制備基因組DNA是進行基因結構和功能研究的重要步驟，通常要求得到的片段的長度不小于100-200kb。在DNA提取過程中應盡量避免使DNA斷裂和降解的各種因素，以保證DNA的完整性，為后續的實驗打下基礎。一般真核細胞基因組DNA有107-9bp，可以從新鮮組織、培養細胞或低溫保存的組織細胞中提取，常是采用在EDTA以及SDS等試劑存在下用蛋白酶K消化細胞，隨后用酚抽提而實現的。這一方法獲得的DNA不僅經酶切后可用于Southern分析，還可用于PCR的模板、文庫構建等實驗。
根據材料來源不同，采取不同的材料處理方法，而后的DNA提取方法大體類似，但都應考慮以下兩個原則：（1）防止和抑制DNase對DNA的降解；（2）盡量減少對溶液中DNA的機械剪切破壞。
一、試劑準備
1．TE: 10mM Tris-HCl (pH 7.8); 1mM EDTA (pH 8.0)。
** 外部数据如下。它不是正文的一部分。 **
Lemma released_completed r (l : Shared) adm :
  current (admissions l) = Some adm → adm_attempt adm = rsv_attempt r →
  rsv_attempt r ∈ completed (reservation_drop r l).
Proof.
  intros Hc Hk. unfold reservation_drop, clear_attempt, admission_of. cbn. rewrite Hc.
  rewrite (proj2 (N.eqb_eq _ _) Hk). cbn. set_solver.
Qed.
(** Its last event is sent for less than the worker counted for. *)
Lemma ended_works n s k :
  task_inv n s → (0 < capacity (events (lifecycle (task s))))%nat →
  queued (events (lifecycle (task s))) = [] → workers (task s) = {[k]} →
  (work_left (task (step s (Worker k WEnded))) < work_left (task s))%nat.
Proof.
  intros Hinv Hcap Hq Hw. cbn. unfold worker_send.
  destruct (decide _) as [_|Hno]; [|exfalso; apply Hno; rewrite Hw; set_solver].
  pose proof (try_send_spec (worker_message k WEnded) (events (lifecycle (task s)))) as Hs.
  rewrite (ti_queue n s Hinv), Hq in Hs. cbn [length app] in Hs. destruct (decide _) in Hs; [|lia].
  destruct (try_send _ _) as [sent q]. cbn in Hs. destruct Hs as (-> & Hqd & _ & _).
  unfold work_left. cbn. rewrite Hqd, Hq, Hw. rewrite difference_diag_L, size_singleton, size_empty.
  cbn. lia.
Qed.
(** There is always a step that finishes the attempt, or leaves less to do. *)
Lemma finishing_step n s adm :
  task_inv n s → current (admissions (lifecycle (task s))) = Some adm →
  (0 < capacity (events (lifecycle (task s))))%nat →
  ∃ l, finishing (adm_attempt adm) l ∧
    (adm_attempt adm ∈ completed (lifecycle (task (step s l))) ∨
     task_inv n (step s l) ∧ (work_left (task (step s l)) < work_left (task s))%nat).
Proof.
  intros Hinv Hc Hcap. pose proof (ti_owner n s Hinv) as Ho. rewrite Hc in Ho.
  destruct Ho as (_ & _ & _ & _ & Ho).
  destruct (decide (pending (task s) = None ∧ queued (events (lifecycle (task s))) = [])) as [[Hp Hq]|Hne].
  2:{ exists (ReceiveEvent 0). split; [by left|right]. split; [by apply receive_event_inv|].
      apply (receive_works n s adm Hinv Hc). destruct (pending (task s)); [by left|right].
      intros Hq. by apply Hne. }
  assert (starts (lifecycle (task s)) = [] ∧ ends (lifecycle (task s)) = []) as [Hst Hen]
    by (unfold starts, ends; by rewrite Hq).
  assert (concluding (pending (task s)) = None) as Hnc by by rewrite Hp.
  destruct Ho as [rv Hh Hr|_ Hs|a Hh _ Ha Hak _ [(Hw & _)|[(_ & Hno & _)|(_ & _ & Hno)]]]; try congruence.
  - exists (Release (adm_attempt adm)). split; [by right; left|left].
    cbn. rewrite Hh, lookup_singleton_eq. cbn. rewrite <- Hr. by apply (released_completed rv _ adm).
  - exists (Worker (adm_attempt adm) WEnded). split; [by right; right|right].
    split; [by apply worker_inv|by apply (ended_works n)].
Qed.
Lemma finish_attempt_steps n s adm :
  n < u64_max → task_inv n s → current (admissions (lifecycle (task s))) = Some adm →
  capacity (events (lifecycle (task s))) = 4%nat →
  ∃ ls, Forall (finishing (adm_attempt adm)) ls ∧
    adm_attempt adm ∈ completed (lifecycle (task (runs step s ls))).
Proof.
  intros Hn. remember (work_left (task s)) as w eqn:Hw. revert s adm Hw.
  induction (lt_wf w) as [w _ IH]. intros s adm -> Hinv Hc Hcap.
  destruct (finishing_step n s adm Hinv Hc ltac:(lia)) as (l & Hl & [Hdone|[Hinv1 Hless]]).
  { exists [l]. split; [by constructor|done]. }
  pose proof (step_advances n s l Hn Hinv) as Hev.
  destruct (current_or_completed n n s _ adm Hinv Hinv1 Hev Hc) as [Hdone|(adm1 & Hc1 & He & _)].
  { exists [l]. split; [by constructor|done]. }
  destruct (IH _ Hless (step s l) adm1) as (ls & Hls & Hdone); [done..| |].
  { by rewrite (ev_capacity _ _ Hev). }
  rewrite He in *. exists (l :: ls). split; [by constructor|done].
Qed.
2．TBS: 25mM Tris-HCl (pH 7.4); 200mM NaCl; 5mM KCl。
3．裂解緩沖液：250mM SDS; 使用前加入蛋白酶K至100mg/ml。
4．20% SDS
5．2mg/ml蛋白酶K
6．Tris飽和酚（pH 8.0）、酚/氯仿（酚∶氯仿=1∶1）、氯仿
7．無水乙醇、75%乙醇
二、操作步驟
（一）材料處理
1．新鮮或冰凍組織處理：
⑴ 取組織塊0.3-0.5cm3, 剪碎，加TE 0.5ml，轉移到勻漿器中勻漿。
⑵ 將勻漿液轉移到1.5ml離心管中。
⑶ 加20% SDS 25 ml，蛋白酶K (2mg/ml) 25 ml，混勻。
⑷ 60°C水浴1-3hr。
2．培養細胞處理：
⑴ 將培養細胞懸浮后，用TBS洗滌一次。
⑵ 離心4000g×5min，去除上清液。
⑶ 加10倍體積的裂解緩沖液。
⑷ 50-55°C水浴1-2hr。
（二）DNA提取
1. 加等體積飽和酚至上述樣品處理液中，溫和、充分混勻3min。
2. 離心5000g×10min，取上層水相到另一1.5ml離心管中。
3. 加等體積飽和酚，混勻，離心5000g×10min，取上層水相到另一管中。
4. 加等體積酚/氯仿，輕輕混勻，離心5000g×10min，取上層水相到另一管中。如水相仍不澄清，可重復此步驟數次。
5. 加等體積氯仿，輕輕混勻，離心5000g×10min，取上層水相到另一管中。
6. 加1/10體積的3M醋酸鈉（pH 5.2）和2.5倍體積的無水乙醇，輕輕倒置混勻。
7. 待絮狀物出現后，離心5000g×5min，棄上清液。
8. 沉淀用75%乙醇洗滌，離心5000g×3min ，棄上清液。
9. 室溫下揮發乙醇，待沉淀將近透明后加50-100ml TE溶解過夜。
(三）DNA定量和電泳檢測
1.DNA定量：
DNA在260nm處有最大的吸收峰，蛋白質在280nm處有最大的吸收峰，鹽和小分子則集中在230nm處。因此，可以用260nm波長進行分光測定DNA濃度，OD值為1相當于大約50μg/ml雙鏈DNA。如用1cm光徑，用 H2O稀釋DNA樣品n倍并以H2O為空白對照，根據此時讀出的OD260值即可計算出樣品稀釋前的濃度：DNA（mg/ml）=50×OD260讀數×稀釋倍數/1000。
DNA純品的OD260/OD280為1.8，故根據OD260/OD280的值可以估計DNA的純度。若比值較高說明含有RNA，比值較低說明有殘余蛋白質存在。OD230/OD260的比值應在0.4-0.5之間，若比值較高說明有殘余的鹽存在。
2.電泳檢測：
取1μg基因組DNA用行0.8%瓊脂糖凝膠上電泳，檢測DNA的完整性，或多個樣品的濃度是否相同。電泳結束后在點樣孔附近應有單一的高分子量條帶。
三、注意事項
1. 所有用品均需要高溫高壓，以滅活殘余的DNA酶。
2. 所有試劑均用高壓滅菌雙蒸水配制。
3. 用大口滴管或吸頭操作，以盡量減少打斷DNA的可能性。
4. 用上述方法提取的DNA純度可以滿足一般實驗（如Southern 雜交、PCR等）目的。如要求更高，可進行DNA純化。